GIVEN ENTRIES:

(** What a silver dataset does: a path, the copy, the lineage and the catalog. *)
Definition then_ (h : hook) (k : reply → program Authority) : program Authority :=
  Call h (λ r, match r with Ok a => k a | Raise e => Throw e end).
Definition silver (ds context : pydict) : program Authority :=
  then_ (SnapshotPath "silver" "crm" "orders" context) (λ path,
  match path with
  | RText path =>
      then_ (CopyParquet "SELECT 1 AS id" path None) (λ uri,
      then_ (WriteLineage (mkLineage (PStr "orders") PNone (PStr "b1") (PStr "SELECT 1 AS id") (PDict []) (PInt 7))) (λ _,
      then_ (UpdateCatalog "orders" "silver" "crm" columns [] "" context) (λ _,
      Return (mkdict [("name", PStr "orders"); ("storage_uri", PStr path)]))))
  | _ => Throw (Exn RuntimeError "")
  end).

Definition materialize_silver : io (Authority * Local) pydict :=
  materialize jsonb_text jsonb_eq time_text sha256_hex hmac_hex md5_hex sha1 pg_type store_cell cell_text uuid json_loads
    (λ _, Ok file) (λ _, "PAR1") (λ _, raise RuntimeError "") (λ _, []) (λ _, false) (λ _, "") (λ _, []) connections config false
    (Hengine := attesting jsonb_text sha256_hex) silver ds context.
Definition start : Authority * Local := (opened, mkLocal None true).

(** A run left prepared, and its recovery after an error of the storage; the digest
    of a text says the codes of its characters. *)
Fixpoint code_sum (s : string) : Z := match s with EmptyString => 0 | String c s => Z.of_N (N_of_ascii c) + code_sum s end.
Definition digest (s : string) : string :=
  if bool_decide (s = "PAR1") then hex "5"
  else let n := str_of_Z (code_sum s) in
       repeat_char (64 - slen n) "0" +:+ n.
Definition left_tables : Authority :=
  (exec_all (λ v, json_dumps v) jsonb_eq time_text digest hmac_hex md5_hex pg_type store_cell cell_text (attempt "5" 10 None) opened).1.
Definition left_prepared : Authority * Local := (left_tables, mkLocal None false).
Definition left_identity : PublicationIdentity := mkIdentity orders (run_id "5") (hex "a") (hex "b") None.
Definition recover_left (e : exn) : io (Authority * Local) Publication :=
  _recover_prepared (λ v, json_dumps v) jsonb_eq time_text digest hmac_hex md5_hex pg_type store_cell cell_text uuid json_loads
    (λ _, Ok file) (λ _, raise RuntimeError "") (λ _, [])
    (Hengine := attesting (λ v, json_dumps v) digest) connections config left_identity e.

(** What the world of these examples does is the attestation of a candidate. *)
Lemma attest_evolves jsonb sha w :
  ∃ log, PublicationSafety.steps jsonb jsonb_eq time_text sha hmac_hex w log (attest jsonb sha w).
Proof.
  unfold attest. destruct (record_attestation _ _ _ _ _ _ _ _ _) as [[d w']|e] eqn:E; [|exists []; constructor].
  eapply steps_one. eapply attest_step. exact E.
Qed.

#[local] Instance fair_world jsonb sha :
  FairWorld jsonb jsonb_eq time_text sha hmac_hex (Hengine := attesting jsonb sha).
Proof.
  constructor; try (intros; intros w r w'; cbn; intros [= <- <-]; try apply evolves_refl; apply attest_evolves).
  done.
Qed.

Lemma silver_fair jsonb sha : fair jsonb jsonb_eq time_text sha hmac_hex (silver ds context).
Proof.
  unfold silver, then_. intros [[|n|path]|e]; cbn; try done. intros [uri|e]; cbn; [|done]. intros [u|e]; cbn; [|done].
  intros [u'|e]; cbn; done.
Qed.

Lemma materialize_published_witness :
  (materialize_silver start).1 = Ok (mkdict [("name", PStr "orders")])
  ∧ ∃ db x k r, from_dataset ds context = Ok x ∧ runs db !! k = Some r ∧ settled r ∧ scope_uuids uuid x = Ok (r_scope r).
Proof.
  destruct (materialize_silver start) as [r wl'] eqn:E.
  assert (Hr : r = Ok (mkdict [("name", PStr "orders")])). { change r with (r, wl').1. rewrite <- E. vm_compute. reflexivity. }
  split; [exact Hr|]. rewrite Hr in E.
  destruct (materialize_published _ _ _ _ _ _ _ _ _ _ _ _ _ _ _ _ _ _ _ _ _ _ silver ds context start _ wl'
    (silver_fair jsonb_text sha256_hex) opened_consistent eq_refl E) as (inputs & w1 & w2 & _ & x & k & run & H1 & H2 & H3 & H4 & _).
  exists (authority wl'), x, k, run. split; [exact H1|]. split; [exact H2|]. split; [exact H3|exact H4].
Defined.

Lemma left_consistent : consistent left_tables.
Proof.
  eapply steps_consistent; [exact opened_consistent|].
  apply (exec_all_steps (λ v, json_dumps v) jsonb_eq time_text digest hmac_hex md5_hex pg_type store_cell cell_text (attempt "5" 10 None)).
  unfold left_tables. apply surjective_pairing.
Qed.

Lemma prepared_consistent : consistent (authority left_prepared).
Proof. unfold left_prepared. cbn [authority engine_world world fst]. exact left_consistent. Qed.

Lemma recovery_settles_witness :
  ∃ p wl', recover_left (Exn PreparedObjectUnavailable "") left_prepared = (Ok p, wl') ∧ done_run left_identity (authority wl').
Proof.
  destruct (recover_left (Exn PreparedObjectUnavailable "") left_prepared) as [r wl'] eqn:E.
  assert (Hr : match r with Ok _ => true | Raise _ => false end = true).
  { change r with (r, wl').1. rewrite <- E. vm_compute. reflexivity. }
  destruct r as [p|e]; [|discriminate Hr]. exists p, wl'. split; [reflexivity|].
  destruct (recovery_settles _ _ _ _ _ _ _ _ _ _ _ _ _ _ _ _ _ _ left_prepared _ _ prepared_consistent E) as [_ H]. exact H.
Defined.

(** A conflict of the head refuses a run that was never reserved; the lock of the run
    then abandons it, which fails, and the conflict is lost. *)
Definition stale : PublicationIdentity := mkIdentity orders (run_id "9") (hex "a") (hex "b") None.
Definition state_of {A} (r : res A) : string := match r with Ok _ => "" | Raise e => _sqlstate e end.
Example reservation_conflict_masked :
  state_of (reserve uuid connections stale noon).1 = "40001"
  ∧ state_of (run_lock connections stale (reserve uuid connections stale) noon).1 = "42501".
Proof. split; vm_compute; reflexivity. Qed.

(** A silver object of a GCS lakehouse is published, but never read back. *)
Lemma gcs_silver_unreadable (ds : pydict) (h : HeadRow) (key : string) (en : engine) :
  provider (en_storage en) = "gcs" → get "layer" ds = PStr "silver" →
  o_uri (default no_object (hr_object h)) = _storage_uri en key →
  object_uri_ok (o_uri (default no_object (hr_object h))) = true
  ∧ _published_sql ds h = raise RuntimeError "published Silver object is unavailable".
Proof.
  intros Hp Hl Hu. unfold _published_sql. rewrite Hl, Hu. unfold _storage_uri, _storage_scheme. by rewrite Hp.
Qed.
End Staged.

PROBLEM STATEMENT: When you reach the line in the material above that holds "if bool_decide (s", begin reproducing lines exactly, and stop after the line that holds "Definition left_prepared : Authority".

TASK RESPONSE:
  if bool_decide (s = "PAR1") then hex "5"
  else let n := str_of_Z (code_sum s) in
       repeat_char (64 - slen n) "0" +:+ n.
Definition left_tables : Authority :=
  (exec_all (λ v, json_dumps v) jsonb_eq time_text digest hmac_hex md5_hex pg_type store_cell cell_text (attempt "5" 10 None) opened).1.
Definition left_prepared : Authority * Local := (left_tables, mkLocal None false).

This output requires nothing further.